A multiscale red blood cell model with accurate mechanics, rheology, and dynamics.

机构信息

Division of Applied Mathematics, Brown University, Providence, Rhode Island, USA.

出版信息

Biophys J. 2010 May 19;98(10):2215-25. doi: 10.1016/j.bpj.2010.02.002.

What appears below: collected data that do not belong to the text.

(** What changes neither a subscription nor what was said of it, by the form of
    the change. *)
Ltac gentle_change :=
  match goal with
  | |- gentle (modify _) => apply gentle_modify; intros; cbn; repeat (case_match; cbn); by split
  | |- gentle (update_session _) => apply gentle_session
  | |- gentle (update_request _ _) => apply gentle_update_request
  | |- gentle (update_group _ _) => apply gentle_update_group
  | |- gentle (update_subscription _ _) => apply gentle_update; intros; assumption
  | |- gentle (call_back _ _) => apply gentle_call_back; reflexivity
  | |- gentle (for_all _ _) => apply keeps_for_all; [typeclasses eauto|intros]
  end.

Ltac gentle_tac := repeat first [solve [eauto with keep nocore]|gentle_change|keeps_split].

Section ops.
Context {options : ClientOptions}.
Implicit Types (k : Client) (s : Subscription).

Lemma forget_events_cursor subs id s' c : jmap_get id (forget_events subs) = Some s' -> sub_cursor s' = Some c ->
  exists s, jmap_get id subs = Some s /\ sub_cursor s = Some c.
Proof.
  induction subs as [|[i s] subs IH]; cbn; [done|]. case_decide; [|done]. intros [= <-] Hc. exists s. split; [done|].
  by destruct (decide (sub_kind s = event_subscription)).
Qed.
Lemma exact_end_stream id : exact (end_stream id).
Proof.
  intros k [H1 H2 H3 H4 H5 H6 H7 H8]. unfold end_stream. rewrite run_get.
  destruct (jmap_get id (streams k)) as [b|] eqn:Hb; [|by split].
  destruct (kept_delete reserved (nextHandle k) id b _ H5 Hb) as (E1 & E2 & E3). unfold reserved in E2 at 3.
  assert (0 <= b) by (apply jmap_get_Some_elem in Hb; by destruct (proj2 H5 id b Hb)).
  rewrite run_modify. unfold releasePersistent, modify. cbn [snd]. split; cbn; try done; lia.
Qed.
#[local] Hint Resolve exact_end_stream : keep.
Lemma exact_abort_streams : exact abort_streams.
Proof. unfold abort_streams. exact_tac. Qed.
#[local] Hint Resolve exact_abort_streams : keep.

DOI:10.1016/j.bpj.2010.02.002
PMID:20483330
原文链接:https://pmc.ncbi.nlm.nih.gov/articles/PMC2872218/
Abstract

Red blood cells (RBCs) have highly deformable viscoelastic membranes exhibiting complex rheological response and rich hydrodynamic behavior governed by special elastic and bending properties and by the external/internal fluid and membrane viscosities. We present a multiscale RBC model that is able to predict RBC mechanics, rheology, and dynamics in agreement with experiments. Based on an analytic theory, the modeled membrane properties can be uniquely related to the experimentally established RBC macroscopic properties without any adjustment of parameters. The RBC linear and nonlinear elastic deformations match those obtained in optical-tweezers experiments. The rheological properties of the membrane are compared with those obtained in optical magnetic twisting cytometry, membrane thermal fluctuations, and creep followed by cell recovery. The dynamics of RBCs in shear and Poiseuille flows is tested against experiments and theoretical predictions, and the applicability of the latter is discussed. Our findings clearly indicate that a purely elastic model for the membrane cannot accurately represent the RBC's rheological properties and its dynamics, and therefore accurate modeling of a viscoelastic membrane is necessary.

摘要

红细胞(RBCs)具有高度可变形的粘弹性膜,表现出复杂的流变响应和丰富的流动行为,这是由特殊的弹性和弯曲特性以及外部/内部流体和膜粘度决定的。我们提出了一个多尺度 RBC 模型,该模型能够预测 RBC 的力学、流变学和动力学,与实验结果一致。基于分析理论,所建模的膜特性可以与实验中建立的 RBC 宏观特性唯一相关,而无需调整任何参数。红细胞的线性和非线性弹性变形与光镊实验中获得的变形相匹配。膜的流变特性与光学磁扭转细胞仪、膜热波动和细胞恢复后的蠕变实验结果进行了比较。对 RBC 在剪切和泊肃叶流中的动力学进行了实验和理论预测的检验,并讨论了后者的适用性。我们的研究结果清楚地表明,对于膜,纯粹的弹性模型不能准确地表示 RBC 的流变特性及其动力学,因此需要对粘弹性膜进行准确的建模。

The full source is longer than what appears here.